BEGIN

(** The second run of [apply_wlan_filter] on one band of the router
    that reports a written half. *)
Lemma process_reported (api api' : HuaweiCoreApi) (state : State.t)
    (config : Config.t) (r : triple) (mode : FilterMode) (action : FilterAction)
    (device_mac : string) (device_name device_name' : option string) :
  fst (run (_process_access_lists api state (Member mode) (Member action)
              device_mac device_name)) = inr r ->
  any_none r = false ->
  carries config state r ->
  action = ADD \/
  (forall whitelist blacklist,
      State.WMACAddresses state = Some whitelist ->
      State.BMACAddresses state = Some blacklist ->
      (mac_count device_mac (target_list mode whitelist blacklist) <= 1)%nat) ->
  verify_state (reported config) = true /\
  State.FrequencyBand (reported config) = State.FrequencyBand state /\
  exists r',
    _process_access_lists api' (reported config) (Member mode) (Member action)
      device_mac device_name' []
    = (inr r', []) /\
    any_none r' = false /\ need_action r' = false.
Proof.
  intros Hr Hnone (Hen & Hw & Hb & Hid & Hpol & Hband) Hcond.
  destruct (process_triple_inv _ _ _ _ _ _ _ Hr Hnone)
    as (whitelist & blacklist & na & whitelist' & blacklist' & Hsw & Hsb & ->).
  unfold verify_state, reported. cbn [State.MACAddressControlEnabled
    State.FrequencyBand]. rewrite Hen. split; [reflexivity|]. split; [exact Hband|].
  rewrite Hw, Hb. cbn [fst snd].
  destruct state as [band enabled w b id policy]. simpl in Hsw, Hsb. subst w b.
  assert (Hfirst :
    _process_access_lists api
      (State.mk band enabled (Some whitelist) (Some blacklist) id policy)
      (Member mode) (Member action) device_mac device_name []
    = (inr (Some na, Some whitelist', Some blacklist'),
       [] ++ (if resolves_name
                   (State.mk band enabled (Some whitelist) (Some blacklist) id policy)
                   (Member mode) (Member action) device_mac device_name
              then [EvGet _URL_HOST_INFO] else []))).
  { rewrite process_access_lists_frame. by rewrite Hr. }
  assert (Hcond' : action = ADD \/
            (mac_count device_mac (target_list mode whitelist blacklist) <= 1)%nat).
  { destruct Hcond as [|Hc]; [by left | right; by apply Hc]. }
  destruct (process_again api api' _ _ _ _ (Config.FrequencyBand config) (VBool true)
              (Config.ID config) (Config.MacFilterPolicy config) _ _ _ _ _ _
              device_name' _ _ [] _ _ _ Hfirst Hcond')
    as (w'' & b'' & Hsecond).
  exists (Some false, Some w'', Some b''). by split.
Qed.

(** X9.  [apply_wlan_filter] is idempotent across a write.  When a first
    call has posted a command and the router then reports the two
    halves of that command as its band states, the same call again
    answers true after the one GET of the band states and posts nothing:
    always for ADD, and for REMOVE when no band record of the first reply
    held the MAC more than once in the list the mode names. *)
Theorem apply_wlan_filter_twice
    (api api' : HuaweiCoreApi) (actual_states : list State.t)
    (mode : FilterMode) (action : FilterAction)
    (device_mac : string) (device_name device_name' : option string)
    (url : string) (command : Command) :
  wlanfilter_reply api = inr actual_states ->
  action = ADD \/
  (forall state whitelist blacklist,
      state ∈ actual_states ->
      State.WMACAddresses state = Some whitelist ->
      State.BMACAddresses state = Some blacklist ->
      (mac_count device_mac (target_list mode whitelist blacklist) <= 1)%nat) ->
  posts (snd (run (apply_wlan_filter api (Member mode) (Member action)
                     device_mac device_name))) = [(url, command)] ->
  wlanfilter_reply api'
  = inr [reported (config2g command); reported (config5g command)] ->
  run (apply_wlan_filter api' (Member mode) (Member action)
         device_mac device_name')
  = (inr true, [EvGet _URL_WLAN_FILTER]).
Proof.
  intros Hreply Hcond Hposts Hreply'.
  apply apply_posts_inv in Hposts
    as (states & state_2g & state_5g & r2g & r5g & Hreply2 & Hsplit & H2 & H5
        & Hn2 & Hn5 & Hc2 & Hc5).
  rewrite Hreply in Hreply2. injection Hreply2 as <-.
  rewrite split_states_last_with in Hsplit. injection Hsplit as Hs2 Hs5.
  apply last_with_elem in Hs2 as [Hin2 Hb2]. apply last_with_elem in Hs5 as [Hin5 Hb5].
  apply py_eq_label in Hb2. apply py_eq_label in Hb5.
  assert (Hcond2 : action = ADD \/
            (forall whitelist blacklist,
                State.WMACAddresses state_2g = Some whitelist ->
                State.BMACAddresses state_2g = Some blacklist ->
                (mac_count device_mac (target_list mode whitelist blacklist) <= 1)%nat)).
  { destruct Hcond as [|Hc]; [by left | right; intros w b; by apply Hc]. }
  assert (Hcond5 : action = ADD \/
            (forall whitelist blacklist,
                State.WMACAddresses state_5g = Some whitelist ->
                State.BMACAddresses state_5g = Some blacklist ->
                (mac_count device_mac (target_list mode whitelist blacklist) <= 1)%nat)).
  { destruct Hcond as [|Hc]; [by left | right; intros w b; by apply Hc]. }
  destruct (process_reported api api' _ _ _ _ _ _ _ device_name' H2 Hn2 Hc2 Hcond2)
    as (Hv2 & Hl2 & r2' & Hp2 & Hn2' & Ha2').
  destruct (process_reported api api' _ _ _ _ _ _ _ device_name' H5 Hn5 Hc5 Hcond5)
    as (Hv5 & Hl5 & r5' & Hp5 & Hn5' & Ha5').
  assert (Hsplit' : split_states [reported (config2g command);
                                  reported (config5g command)]
                    = (Some (reported (config2g command)),
                       Some (reported (config5g command)))).
  { unfold split_states. cbn [fold_left]. rewrite Hl2, Hb2, Hl5, Hb5. reflexivity. }
  unfold apply_wlan_filter, run, bind.
  rewrite get_filter_states_run, Hreply', Hsplit', Hv2, Hv5. cbn [negb orb app].
  pose proof (process_access_lists_frame api' (reported (config2g command))
                (Member mode) (Member action) device_mac device_name' []) as Hf2.
  rewrite Hp2 in Hf2. injection Hf2 as Hr2 Ht2.
  pose proof (process_access_lists_frame api' (reported (config5g command))
                (Member mode) (Member action) device_mac device_name' []) as Hf5.
  rewrite Hp5 in Hf5. injection Hf5 as Hr5 Ht5.
  rewrite process_access_lists_frame, <- Hr2, Hn2', <- Ht2.
  rewrite process_access_lists_frame, <- Hr5, Hn5', <- Ht5.
  rewrite Ha2', Ha5'. reflexivity.
Qed.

END

EXERCISE INSTRUCTIONS.
However many lines the data holds, return each one exactly.

SOLUTION BELOW.
(** The second run of [apply_wlan_filter] on one band of the router
    that reports a written half. *)
Lemma process_reported (api api' : HuaweiCoreApi) (state : State.t)
    (config : Config.t) (r : triple) (mode : FilterMode) (action : FilterAction)
    (device_mac : string) (device_name device_name' : option string) :
  fst (run (_process_access_lists api state (Member mode) (Member action)
              device_mac device_name)) = inr r ->
  any_none r = false ->
  carries config state r ->
  action = ADD \/
  (forall whitelist blacklist,
      State.WMACAddresses state = Some whitelist ->
      State.BMACAddresses state = Some blacklist ->
      (mac_count device_mac (target_list mode whitelist blacklist) <= 1)%nat) ->
  verify_state (reported config) = true /\
  State.FrequencyBand (reported config) = State.FrequencyBand state /\
  exists r',
    _process_access_lists api' (reported config) (Member mode) (Member action)
      device_mac device_name' []
    = (inr r', []) /\
    any_none r' = false /\ need_action r' = false.
Proof.
  intros Hr Hnone (Hen & Hw & Hb & Hid & Hpol & Hband) Hcond.
  destruct (process_triple_inv _ _ _ _ _ _ _ Hr Hnone)
    as (whitelist & blacklist & na & whitelist' & blacklist' & Hsw & Hsb & ->).
  unfold verify_state, reported. cbn [State.MACAddressControlEnabled
    State.FrequencyBand]. rewrite Hen. split; [reflexivity|]. split; [exact Hband|].
  rewrite Hw, Hb. cbn [fst snd].
  destruct state as [band enabled w b id policy]. simpl in Hsw, Hsb. subst w b.
  assert (Hfirst :
    _process_access_lists api
      (State.mk band enabled (Some whitelist) (Some blacklist) id policy)
      (Member mode) (Member action) device_mac device_name []
    = (inr (Some na, Some whitelist', Some blacklist'),
       [] ++ (if resolves_name
                   (State.mk band enabled (Some whitelist) (Some blacklist) id policy)
                   (Member mode) (Member action) device_mac device_name
              then [EvGet _URL_HOST_INFO] else []))).
  { rewrite process_access_lists_frame. by rewrite Hr. }
  assert (Hcond' : action = ADD \/
            (mac_count device_mac (target_list mode whitelist blacklist) <= 1)%nat).
  { destruct Hcond as [|Hc]; [by left | right; by apply Hc]. }
  destruct (process_again api api' _ _ _ _ (Config.FrequencyBand config) (VBool true)
              (Config.ID config) (Config.MacFilterPolicy config) _ _ _ _ _ _
              device_name' _ _ [] _ _ _ Hfirst Hcond')
    as (w'' & b'' & Hsecond).
  exists (Some false, Some w'', Some b''). by split.
Qed.

(** X9.  [apply_wlan_filter] is idempotent across a write.  When a first
    call has posted a command and the router then reports the two
    halves of that command as its band states, the same call again
    answers true after the one GET of the band states and posts nothing:
    always for ADD, and for REMOVE when no band record of the first reply
    held the MAC more than once in the list the mode names. *)
Theorem apply_wlan_filter_twice
    (api api' : HuaweiCoreApi) (actual_states : list State.t)
    (mode : FilterMode) (action : FilterAction)
    (device_mac : string) (device_name device_name' : option string)
    (url : string) (command : Command) :
  wlanfilter_reply api = inr actual_states ->
  action = ADD \/
  (forall state whitelist blacklist,
      state ∈ actual_states ->
      State.WMACAddresses state = Some whitelist ->
      State.BMACAddresses state = Some blacklist ->
      (mac_count device_mac (target_list mode whitelist blacklist) <= 1)%nat) ->
  posts (snd (run (apply_wlan_filter api (Member mode) (Member action)
                     device_mac device_name))) = [(url, command)] ->
  wlanfilter_reply api'
  = inr [reported (config2g command); reported (config5g command)] ->
  run (apply_wlan_filter api' (Member mode) (Member action)
         device_mac device_name')
  = (inr true, [EvGet _URL_WLAN_FILTER]).
Proof.
  intros Hreply Hcond Hposts Hreply'.
  apply apply_posts_inv in Hposts
    as (states & state_2g & state_5g & r2g & r5g & Hreply2 & Hsplit & H2 & H5
        & Hn2 & Hn5 & Hc2 & Hc5).
  rewrite Hreply in Hreply2. injection Hreply2 as <-.
  rewrite split_states_last_with in Hsplit. injection Hsplit as Hs2 Hs5.
  apply last_with_elem in Hs2 as [Hin2 Hb2]. apply last_with_elem in Hs5 as [Hin5 Hb5].
  apply py_eq_label in Hb2. apply py_eq_label in Hb5.
  assert (Hcond2 : action = ADD \/
            (forall whitelist blacklist,
                State.WMACAddresses state_2g = Some whitelist ->
                State.BMACAddresses state_2g = Some blacklist ->
                (mac_count device_mac (target_list mode whitelist blacklist) <= 1)%nat)).
  { destruct Hcond as [|Hc]; [by left | right; intros w b; by apply Hc]. }
  assert (Hcond5 : action = ADD \/
            (forall whitelist blacklist,
                State.WMACAddresses state_5g = Some whitelist ->
                State.BMACAddresses state_5g = Some blacklist ->
                (mac_count device_mac (target_list mode whitelist blacklist) <= 1)%nat)).
  { destruct Hcond as [|Hc]; [by left | right; intros w b; by apply Hc]. }
  destruct (process_reported api api' _ _ _ _ _ _ _ device_name' H2 Hn2 Hc2 Hcond2)
    as (Hv2 & Hl2 & r2' & Hp2 & Hn2' & Ha2').
  destruct (process_reported api api' _ _ _ _ _ _ _ device_name' H5 Hn5 Hc5 Hcond5)
    as (Hv5 & Hl5 & r5' & Hp5 & Hn5' & Ha5').
  assert (Hsplit' : split_states [reported (config2g command);
                                  reported (config5g command)]
                    = (Some (reported (config2g command)),
                       Some (reported (config5g command)))).
  { unfold split_states. cbn [fold_left]. rewrite Hl2, Hb2, Hl5, Hb5. reflexivity. }
  unfold apply_wlan_filter, run, bind.
  rewrite get_filter_states_run, Hreply', Hsplit', Hv2, Hv5. cbn [negb orb app].
  pose proof (process_access_lists_frame api' (reported (config2g command))
                (Member mode) (Member action) device_mac device_name' []) as Hf2.
  rewrite Hp2 in Hf2. injection Hf2 as Hr2 Ht2.
  pose proof (process_access_lists_frame api' (reported (config5g command))
                (Member mode) (Member action) device_mac device_name' []) as Hf5.
  rewrite Hp5 in Hf5. injection Hf5 as Hr5 Ht5.
  rewrite process_access_lists_frame, <- Hr2, Hn2', <- Ht2.
  rewrite process_access_lists_frame, <- Hr5, Hn5', <- Ht5.
  rewrite Ha2', Ha5'. reflexivity.
Qed.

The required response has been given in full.